Indicated interventions directed at those who are already exhibiting signs or symptoms related to a disorder, or treatments themselves can use an understanding of variation in impact to better predict those who are adequately served by an intervention from those who are not likely to utilize or benefit from a particular intervention. In the MTA Multimodal Treatment Study of Children with attention deficit hyperactivity disorder (ADHD), for example, children were randomized to a medication-management, a behavioral intervention, their combination, or community treatment model with less management. The course of attention problems and social functioning varies dramatically in these children, and can be represented by a growth mixture model with one group improving quickly and having good outcomes while a second group is more likely to have less favorable outcomes (MTA Cooperative Group, 1999; Swanson et al., in press). The benefit of well managed medication over behavioral therapy alone or community controls on social skills and peer relations appears clearly for both classes of children. However, many families deviate from their original assigned intervention condition by initiating medication use or discontinuing use over time. By modeling both impact and continued use as outcomes, we can predict who is more likely to benefit from long-term medication use and who is not as likely, thus helping inform families whether their child is likely to benefit from continued use.

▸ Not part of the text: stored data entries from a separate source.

(** X4: in every reachable state each timeline is non-empty and opens with
    a system message, its only one; so the Clear button is disabled exactly
    when the visible timeline is that one message. *)
Theorem greeting_stays_on_top st :
  reachable st ->
  (forall m, exists g rest,
      messages m st = g :: rest
      /\ type g = system
      /\ Forall (fun x => type x <> system) rest)
  /\ (clearDisabled st = true
      <-> exists g, messages (activeMode st) st = [g]).
Proof.
  intros (t0 & evs & ->).
  assert (H : forall m, greeted (messages m (run (initial t0) evs))).
  { unfold run. generalize (initial t0) (fun m => match m return
      greeted (messages m (initial t0)) with
      | customer => conj eq_refl (conj eq_refl eq_refl)
      | internal => conj eq_refl (conj eq_refl eq_refl) end).
    induction evs as [|e evs IH]; intros s Hs; [exact Hs|].
    simpl. apply IH. apply greeted_step, Hs. }
  split.
  - intros m. specialize (H m).
    destruct (messages m (run (initial t0) evs)) as [|g rest]; [contradiction|].
    destruct H as (Hg & _ & Hrest).
    exists g, rest. split; [reflexivity|]. split.
    + unfold isSystem in Hg. destruct (type g); congruence.
    + apply Forall_forall. intros x Hx. rewrite forallb_forall in Hrest.
      specialize (Hrest x Hx). unfold isSystem in Hrest.
      destruct (type x); [discriminate | discriminate | discriminate Hrest].
  - unfold clearDisabled. specialize (H (activeMode (run (initial t0) evs))).
    destruct (messages _ _) as [|g [|g' rest]]; [contradiction | |].
    + split; [intros _; exists g; reflexivity | reflexivity].
    + split; [discriminate | intros (g0 & E); discriminate].
Qed.

Lemma greeting_stays_on_top_witness :
  reachable ex_cleared
  /\ exists g rest,
       messages customer ex_cleared = g :: rest
       /\ type g = system
       /\ Forall (fun x => type x <> system) rest.
Proof.
  assert (H : reachable ex_cleared).
  { exists 0%Z, [TypeInput (str "hi"); Submit 1; Clear 2]. reflexivity. }
  split; [exact H|].
  exact (proj1 (@greeting_stays_on_top ex_cleared H) customer).
Defined.

Lemma filter_idempotent {A : Type} (p : A -> bool) (l : list A) :
  filter p (filter p l) = filter p l.
Proof.
  induction l as [|a l IH]; simpl; [reflexivity|].
  destruct (p a) eqn:E; simpl; rewrite ?E, IH; reflexivity.
Qed.

(** X5: no event but [clearChat] edits, drops or reorders a message that
    is not the placeholder: the finalized part of every timeline only
    grows at its end, by at most one message per event. *)
Theorem finalized_append_only st e m :
  isClear e = false ->
  exists suffix,
    finalized m (step st e) = finalized m st ++ suffix
    /\ (List.length suffix <= 1)%nat.
Proof.
  intros Hc. unfold finalized.
  assert (Hsame : forall s, messages m s = messages m st ->
    exists suffix, filter notTyping (messages m s)
                   = filter notTyping (messages m st) ++ suffix
                   /\ (List.length suffix <= 1)%nat).
  { intros s E. exists []. rewrite E, app_nil_r. split; [reflexivity | simpl; lia]. }
  destruct e as [v | m0 | now | k out now | now]; simpl in *;
    try discriminate.
  - apply Hsame. destruct m; reflexivity.
  - apply Hsame. destruct m; reflexivity.
  - unfold handleSendMessage. destruct (skips st) eqn:Hs;
      [apply Hsame; reflexivity|].
    destruct (handleSendMessage_accepted now st Hs)
      as (_ & _ & _ & _ & Ha & Ho & _).
    unfold handleSendMessage in Ha, Ho. rewrite Hs in Ha, Ho.
    destruct (mode_cases m (activeMode st)) as [-> | ->].
    + exists [userMessage now (inputValue st)].
      rewrite Ha, filter_app. simpl. unfold notTyping at 2; simpl.
      rewrite toString_not_typing. simpl. split; [reflexivity | lia].
    + apply Hsame. exact Ho.
  - unfold settle. destruct (nth_error (outstanding st) k) as [o|];
      [|apply Hsame; reflexivity].
    destruct (resume_effect o out now st) as (Ha & Ho & _).
    destruct (mode_cases m (o_mode o)) as [-> | ->].
    + eexists. rewrite messages_setOutstanding, Ha, filter_app,
        filter_idempotent.
      split; [reflexivity|].
      simpl. destruct (notTyping _); simpl; lia.
    + apply Hsame. rewrite messages_setOutstanding. exact Ho.
Qed.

Unified intervention strategies provide a population or public health approach to prevention that integrates universal, selective, and indicated interventions (Brown and Liao, 1999). These approaches begin with a broad-based intervention, and then apply more intensive interventions to non-responders. Thus in a first stage of this unified intervention, a universal first-grade intervention that focuses on managing classroom behavior, improving reading, and linking families and classrooms may be applied to everyone. For those youth who continue having problems with achievement and behavior in the classroom, a more intensive intervention that involves work outside the classroom or with the parents can serve to enhance supports. Finally, for those who still need more assistance, a treatment oriented program can be provided. At each stage in this model, one can test interventions through an additional randomization of atrisk youth. Cutoff values based on baseline risk can be assessed using additive models, described here (Petras et al., 2004, 2005), or tree-based models (Breiman et al., 1984) that specifically identify cutoffs empirically.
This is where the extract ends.